## Assignment
All lines in the records below that hold "both" are to be shown.

Stored data entries:

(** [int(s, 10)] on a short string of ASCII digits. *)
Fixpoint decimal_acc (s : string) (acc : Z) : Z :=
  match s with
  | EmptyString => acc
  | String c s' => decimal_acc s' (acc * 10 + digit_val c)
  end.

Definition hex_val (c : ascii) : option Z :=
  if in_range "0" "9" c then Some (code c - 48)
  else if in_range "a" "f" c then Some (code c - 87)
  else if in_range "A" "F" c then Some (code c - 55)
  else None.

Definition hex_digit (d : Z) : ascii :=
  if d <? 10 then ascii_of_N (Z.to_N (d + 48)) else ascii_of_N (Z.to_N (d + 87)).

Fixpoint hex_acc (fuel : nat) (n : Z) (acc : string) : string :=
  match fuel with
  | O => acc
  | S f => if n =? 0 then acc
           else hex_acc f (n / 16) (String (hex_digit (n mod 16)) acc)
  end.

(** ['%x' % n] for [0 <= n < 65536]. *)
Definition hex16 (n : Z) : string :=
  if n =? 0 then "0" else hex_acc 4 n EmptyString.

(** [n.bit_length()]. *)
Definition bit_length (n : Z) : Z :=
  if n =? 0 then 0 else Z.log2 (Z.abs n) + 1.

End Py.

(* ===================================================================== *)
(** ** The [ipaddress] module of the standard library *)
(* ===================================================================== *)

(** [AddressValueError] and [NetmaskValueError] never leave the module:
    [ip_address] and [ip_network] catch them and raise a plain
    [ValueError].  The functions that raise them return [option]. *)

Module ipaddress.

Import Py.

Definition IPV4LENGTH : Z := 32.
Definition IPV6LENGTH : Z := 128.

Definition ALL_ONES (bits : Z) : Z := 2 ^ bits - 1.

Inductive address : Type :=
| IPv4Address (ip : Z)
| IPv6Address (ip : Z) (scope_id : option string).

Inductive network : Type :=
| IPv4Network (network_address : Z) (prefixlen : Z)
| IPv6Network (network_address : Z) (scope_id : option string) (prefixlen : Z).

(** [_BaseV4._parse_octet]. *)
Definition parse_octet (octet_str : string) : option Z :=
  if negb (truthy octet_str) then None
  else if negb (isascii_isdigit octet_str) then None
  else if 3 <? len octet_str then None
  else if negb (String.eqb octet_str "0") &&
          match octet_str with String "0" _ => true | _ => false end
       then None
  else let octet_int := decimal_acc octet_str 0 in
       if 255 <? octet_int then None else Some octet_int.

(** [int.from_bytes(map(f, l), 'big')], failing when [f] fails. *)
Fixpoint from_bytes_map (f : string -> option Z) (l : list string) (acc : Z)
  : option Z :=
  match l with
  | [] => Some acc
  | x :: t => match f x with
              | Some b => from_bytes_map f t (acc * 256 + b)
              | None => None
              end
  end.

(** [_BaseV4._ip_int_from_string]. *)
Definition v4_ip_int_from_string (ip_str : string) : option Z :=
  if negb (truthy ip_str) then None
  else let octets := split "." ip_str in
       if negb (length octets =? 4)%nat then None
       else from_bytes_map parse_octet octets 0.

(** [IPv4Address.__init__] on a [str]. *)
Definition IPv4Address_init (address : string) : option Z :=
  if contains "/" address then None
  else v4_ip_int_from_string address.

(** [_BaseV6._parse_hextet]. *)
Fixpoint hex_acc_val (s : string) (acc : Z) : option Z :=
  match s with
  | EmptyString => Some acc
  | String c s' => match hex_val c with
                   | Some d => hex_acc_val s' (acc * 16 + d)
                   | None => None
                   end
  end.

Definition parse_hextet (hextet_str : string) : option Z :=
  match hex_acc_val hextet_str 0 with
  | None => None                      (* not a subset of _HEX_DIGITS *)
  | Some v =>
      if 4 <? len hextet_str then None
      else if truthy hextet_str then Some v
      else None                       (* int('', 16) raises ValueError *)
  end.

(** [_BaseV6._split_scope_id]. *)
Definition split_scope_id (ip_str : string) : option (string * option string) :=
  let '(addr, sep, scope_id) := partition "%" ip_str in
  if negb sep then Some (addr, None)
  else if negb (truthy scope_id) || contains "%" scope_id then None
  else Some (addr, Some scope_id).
---
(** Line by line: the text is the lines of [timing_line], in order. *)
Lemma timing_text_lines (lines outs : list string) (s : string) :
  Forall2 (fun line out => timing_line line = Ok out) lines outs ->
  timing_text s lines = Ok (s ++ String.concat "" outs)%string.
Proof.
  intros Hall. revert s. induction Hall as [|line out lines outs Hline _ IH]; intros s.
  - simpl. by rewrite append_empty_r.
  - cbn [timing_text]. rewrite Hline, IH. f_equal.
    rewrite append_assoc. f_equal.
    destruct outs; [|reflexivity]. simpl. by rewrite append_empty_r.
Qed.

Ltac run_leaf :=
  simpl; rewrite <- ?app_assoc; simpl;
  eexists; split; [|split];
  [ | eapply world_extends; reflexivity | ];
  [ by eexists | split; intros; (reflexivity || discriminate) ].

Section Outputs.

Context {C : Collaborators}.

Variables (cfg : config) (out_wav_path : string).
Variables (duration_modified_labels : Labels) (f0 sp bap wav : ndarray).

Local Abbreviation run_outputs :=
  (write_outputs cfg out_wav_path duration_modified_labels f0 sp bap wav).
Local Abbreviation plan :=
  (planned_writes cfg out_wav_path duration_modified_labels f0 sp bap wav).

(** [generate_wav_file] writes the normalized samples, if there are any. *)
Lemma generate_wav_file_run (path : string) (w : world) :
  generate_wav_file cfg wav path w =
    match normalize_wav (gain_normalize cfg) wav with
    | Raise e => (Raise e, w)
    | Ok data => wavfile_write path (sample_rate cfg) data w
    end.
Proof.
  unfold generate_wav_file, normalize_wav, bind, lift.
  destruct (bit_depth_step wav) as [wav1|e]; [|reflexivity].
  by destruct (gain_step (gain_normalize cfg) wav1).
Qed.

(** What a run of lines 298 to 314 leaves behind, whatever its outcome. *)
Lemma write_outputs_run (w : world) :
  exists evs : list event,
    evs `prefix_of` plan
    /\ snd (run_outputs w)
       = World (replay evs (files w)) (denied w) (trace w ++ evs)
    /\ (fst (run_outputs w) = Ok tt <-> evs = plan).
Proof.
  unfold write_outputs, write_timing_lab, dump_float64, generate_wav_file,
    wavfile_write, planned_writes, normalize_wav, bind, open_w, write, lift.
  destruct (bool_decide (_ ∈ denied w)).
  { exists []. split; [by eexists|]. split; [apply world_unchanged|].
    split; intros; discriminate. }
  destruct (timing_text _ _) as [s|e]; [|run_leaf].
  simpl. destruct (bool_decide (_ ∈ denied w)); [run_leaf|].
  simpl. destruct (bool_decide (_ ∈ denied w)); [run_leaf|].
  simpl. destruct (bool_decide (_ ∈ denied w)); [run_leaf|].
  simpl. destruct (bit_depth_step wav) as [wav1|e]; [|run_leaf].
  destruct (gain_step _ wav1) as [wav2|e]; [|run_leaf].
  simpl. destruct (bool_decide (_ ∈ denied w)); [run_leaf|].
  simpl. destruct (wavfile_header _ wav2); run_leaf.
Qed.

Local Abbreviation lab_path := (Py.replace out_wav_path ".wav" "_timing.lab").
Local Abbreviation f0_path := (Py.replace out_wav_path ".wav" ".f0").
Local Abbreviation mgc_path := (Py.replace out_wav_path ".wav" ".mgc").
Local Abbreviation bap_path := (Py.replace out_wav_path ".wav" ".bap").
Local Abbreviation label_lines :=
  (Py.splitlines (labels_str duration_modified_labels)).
...
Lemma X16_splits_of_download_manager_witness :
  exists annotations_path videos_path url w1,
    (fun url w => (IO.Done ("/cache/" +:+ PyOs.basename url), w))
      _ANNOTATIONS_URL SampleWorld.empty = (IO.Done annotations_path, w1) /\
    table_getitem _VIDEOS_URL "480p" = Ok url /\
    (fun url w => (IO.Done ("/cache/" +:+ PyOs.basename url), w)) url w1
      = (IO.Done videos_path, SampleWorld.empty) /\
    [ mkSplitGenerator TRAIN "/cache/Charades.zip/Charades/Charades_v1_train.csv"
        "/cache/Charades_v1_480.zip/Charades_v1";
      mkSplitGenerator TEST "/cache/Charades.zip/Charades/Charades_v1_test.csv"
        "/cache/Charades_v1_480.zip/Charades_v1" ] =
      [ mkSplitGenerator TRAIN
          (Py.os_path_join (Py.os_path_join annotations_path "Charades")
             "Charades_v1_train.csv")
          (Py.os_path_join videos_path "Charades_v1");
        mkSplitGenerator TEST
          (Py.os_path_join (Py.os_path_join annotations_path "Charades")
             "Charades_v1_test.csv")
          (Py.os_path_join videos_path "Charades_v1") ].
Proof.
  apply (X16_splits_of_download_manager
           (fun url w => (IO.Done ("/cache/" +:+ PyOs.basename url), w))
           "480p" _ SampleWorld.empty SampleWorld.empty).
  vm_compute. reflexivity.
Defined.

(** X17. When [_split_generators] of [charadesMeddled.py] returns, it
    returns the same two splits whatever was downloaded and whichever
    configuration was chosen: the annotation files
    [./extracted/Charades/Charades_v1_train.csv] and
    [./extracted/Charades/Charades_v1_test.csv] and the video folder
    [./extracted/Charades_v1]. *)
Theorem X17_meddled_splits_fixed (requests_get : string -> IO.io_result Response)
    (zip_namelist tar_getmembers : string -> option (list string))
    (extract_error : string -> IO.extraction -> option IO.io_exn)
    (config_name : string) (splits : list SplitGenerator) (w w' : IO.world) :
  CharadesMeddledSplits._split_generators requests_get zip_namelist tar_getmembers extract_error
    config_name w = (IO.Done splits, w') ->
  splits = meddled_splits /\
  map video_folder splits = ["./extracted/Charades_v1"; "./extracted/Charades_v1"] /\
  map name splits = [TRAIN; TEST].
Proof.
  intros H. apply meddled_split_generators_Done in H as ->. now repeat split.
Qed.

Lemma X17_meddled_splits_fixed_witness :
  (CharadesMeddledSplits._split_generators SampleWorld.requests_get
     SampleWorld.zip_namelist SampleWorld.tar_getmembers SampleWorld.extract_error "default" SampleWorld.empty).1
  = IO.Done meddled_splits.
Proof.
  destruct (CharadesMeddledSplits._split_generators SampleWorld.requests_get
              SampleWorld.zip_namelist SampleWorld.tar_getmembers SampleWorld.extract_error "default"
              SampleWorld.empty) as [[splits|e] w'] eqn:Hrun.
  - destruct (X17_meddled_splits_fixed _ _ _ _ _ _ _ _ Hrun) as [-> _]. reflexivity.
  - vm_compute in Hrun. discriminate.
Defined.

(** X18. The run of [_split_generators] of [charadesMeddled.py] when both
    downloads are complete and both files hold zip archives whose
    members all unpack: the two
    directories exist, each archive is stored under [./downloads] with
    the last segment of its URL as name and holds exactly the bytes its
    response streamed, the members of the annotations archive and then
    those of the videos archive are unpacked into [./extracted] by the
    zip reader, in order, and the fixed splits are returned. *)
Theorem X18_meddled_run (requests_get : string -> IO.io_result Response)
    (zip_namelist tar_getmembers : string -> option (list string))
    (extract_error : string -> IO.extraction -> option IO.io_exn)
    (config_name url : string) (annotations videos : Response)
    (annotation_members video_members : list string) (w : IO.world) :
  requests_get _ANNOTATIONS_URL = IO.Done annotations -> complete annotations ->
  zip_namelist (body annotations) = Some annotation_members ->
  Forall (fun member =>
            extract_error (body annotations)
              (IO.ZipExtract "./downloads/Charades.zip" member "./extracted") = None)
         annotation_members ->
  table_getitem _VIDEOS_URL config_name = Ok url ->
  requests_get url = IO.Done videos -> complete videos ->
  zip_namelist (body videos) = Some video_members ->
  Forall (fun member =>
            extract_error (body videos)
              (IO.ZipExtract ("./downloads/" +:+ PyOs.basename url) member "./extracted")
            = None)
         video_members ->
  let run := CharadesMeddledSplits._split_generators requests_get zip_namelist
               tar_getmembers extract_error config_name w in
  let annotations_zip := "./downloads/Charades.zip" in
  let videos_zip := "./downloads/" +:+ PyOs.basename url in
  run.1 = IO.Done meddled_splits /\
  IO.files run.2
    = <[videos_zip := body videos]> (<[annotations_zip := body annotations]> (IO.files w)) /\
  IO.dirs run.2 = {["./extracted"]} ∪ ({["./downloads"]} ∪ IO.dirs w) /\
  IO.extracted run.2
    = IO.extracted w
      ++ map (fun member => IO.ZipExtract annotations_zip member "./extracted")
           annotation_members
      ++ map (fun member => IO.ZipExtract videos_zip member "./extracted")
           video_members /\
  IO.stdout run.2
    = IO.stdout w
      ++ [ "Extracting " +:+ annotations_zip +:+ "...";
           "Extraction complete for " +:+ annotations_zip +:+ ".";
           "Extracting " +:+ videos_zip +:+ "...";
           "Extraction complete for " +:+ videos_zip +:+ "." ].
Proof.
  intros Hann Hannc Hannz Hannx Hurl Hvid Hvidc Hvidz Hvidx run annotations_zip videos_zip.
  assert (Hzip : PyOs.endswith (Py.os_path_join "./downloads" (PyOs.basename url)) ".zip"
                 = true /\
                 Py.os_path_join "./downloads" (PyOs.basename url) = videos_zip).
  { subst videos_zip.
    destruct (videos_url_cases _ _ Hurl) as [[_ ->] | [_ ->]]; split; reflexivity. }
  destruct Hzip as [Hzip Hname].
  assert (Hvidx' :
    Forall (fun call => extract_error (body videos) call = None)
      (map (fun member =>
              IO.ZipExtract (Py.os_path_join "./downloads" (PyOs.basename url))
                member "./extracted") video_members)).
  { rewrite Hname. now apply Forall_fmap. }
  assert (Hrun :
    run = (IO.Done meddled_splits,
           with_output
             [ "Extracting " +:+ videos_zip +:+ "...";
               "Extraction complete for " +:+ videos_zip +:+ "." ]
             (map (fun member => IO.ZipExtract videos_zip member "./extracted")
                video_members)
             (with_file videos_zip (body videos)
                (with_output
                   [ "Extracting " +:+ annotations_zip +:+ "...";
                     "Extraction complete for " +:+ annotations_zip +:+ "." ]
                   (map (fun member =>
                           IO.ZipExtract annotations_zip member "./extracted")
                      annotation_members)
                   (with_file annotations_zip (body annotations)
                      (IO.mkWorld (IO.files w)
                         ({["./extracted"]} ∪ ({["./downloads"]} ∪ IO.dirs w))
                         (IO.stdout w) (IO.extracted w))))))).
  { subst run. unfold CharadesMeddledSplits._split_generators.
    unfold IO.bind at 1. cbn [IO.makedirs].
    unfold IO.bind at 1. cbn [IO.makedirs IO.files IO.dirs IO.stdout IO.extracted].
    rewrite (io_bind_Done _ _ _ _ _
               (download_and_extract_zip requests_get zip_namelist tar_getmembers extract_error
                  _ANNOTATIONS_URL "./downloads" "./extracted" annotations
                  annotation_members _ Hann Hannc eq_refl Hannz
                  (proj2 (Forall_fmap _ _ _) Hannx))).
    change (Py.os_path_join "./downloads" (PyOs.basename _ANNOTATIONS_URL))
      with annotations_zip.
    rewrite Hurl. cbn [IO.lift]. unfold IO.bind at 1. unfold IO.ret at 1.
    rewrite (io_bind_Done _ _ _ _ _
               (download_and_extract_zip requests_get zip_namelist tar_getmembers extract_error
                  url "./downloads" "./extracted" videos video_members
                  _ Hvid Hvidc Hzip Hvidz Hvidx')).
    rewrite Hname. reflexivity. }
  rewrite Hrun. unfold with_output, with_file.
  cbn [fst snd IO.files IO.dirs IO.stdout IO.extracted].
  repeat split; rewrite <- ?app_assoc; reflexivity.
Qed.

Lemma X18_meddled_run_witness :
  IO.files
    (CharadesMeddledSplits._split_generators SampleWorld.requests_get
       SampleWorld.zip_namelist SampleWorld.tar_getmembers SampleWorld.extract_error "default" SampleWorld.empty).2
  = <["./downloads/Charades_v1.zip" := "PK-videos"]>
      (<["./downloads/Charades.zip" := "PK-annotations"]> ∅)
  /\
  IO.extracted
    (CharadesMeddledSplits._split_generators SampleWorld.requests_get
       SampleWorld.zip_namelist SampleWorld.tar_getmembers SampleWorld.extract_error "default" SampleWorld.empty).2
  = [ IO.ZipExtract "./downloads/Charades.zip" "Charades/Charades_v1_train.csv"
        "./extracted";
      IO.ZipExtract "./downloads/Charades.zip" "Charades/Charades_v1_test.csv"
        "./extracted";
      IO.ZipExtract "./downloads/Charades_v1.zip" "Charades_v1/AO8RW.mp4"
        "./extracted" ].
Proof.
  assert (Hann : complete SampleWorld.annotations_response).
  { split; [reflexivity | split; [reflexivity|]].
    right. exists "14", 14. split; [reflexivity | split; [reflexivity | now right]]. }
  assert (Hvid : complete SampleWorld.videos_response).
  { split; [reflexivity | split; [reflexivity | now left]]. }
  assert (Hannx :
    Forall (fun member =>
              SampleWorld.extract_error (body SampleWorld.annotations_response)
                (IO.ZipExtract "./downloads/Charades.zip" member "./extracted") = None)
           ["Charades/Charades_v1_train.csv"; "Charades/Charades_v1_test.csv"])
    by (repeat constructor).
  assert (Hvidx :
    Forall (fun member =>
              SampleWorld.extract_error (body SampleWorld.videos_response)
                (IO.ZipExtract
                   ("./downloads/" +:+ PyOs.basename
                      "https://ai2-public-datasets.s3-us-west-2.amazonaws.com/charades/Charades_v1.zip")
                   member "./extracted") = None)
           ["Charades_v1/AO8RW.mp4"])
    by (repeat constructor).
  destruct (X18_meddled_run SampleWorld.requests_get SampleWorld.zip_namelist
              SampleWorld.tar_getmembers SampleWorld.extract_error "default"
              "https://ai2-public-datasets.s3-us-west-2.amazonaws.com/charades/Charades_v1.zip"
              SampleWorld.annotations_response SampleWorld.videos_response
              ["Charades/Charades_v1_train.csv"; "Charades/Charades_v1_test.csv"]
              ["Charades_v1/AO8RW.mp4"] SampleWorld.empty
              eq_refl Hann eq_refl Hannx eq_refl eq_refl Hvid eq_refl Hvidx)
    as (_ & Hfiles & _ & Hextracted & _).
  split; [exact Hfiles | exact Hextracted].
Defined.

## Expected answer
(** X18. The run of [_split_generators] of [charadesMeddled.py] when both
    downloads are complete and both files hold zip archives whose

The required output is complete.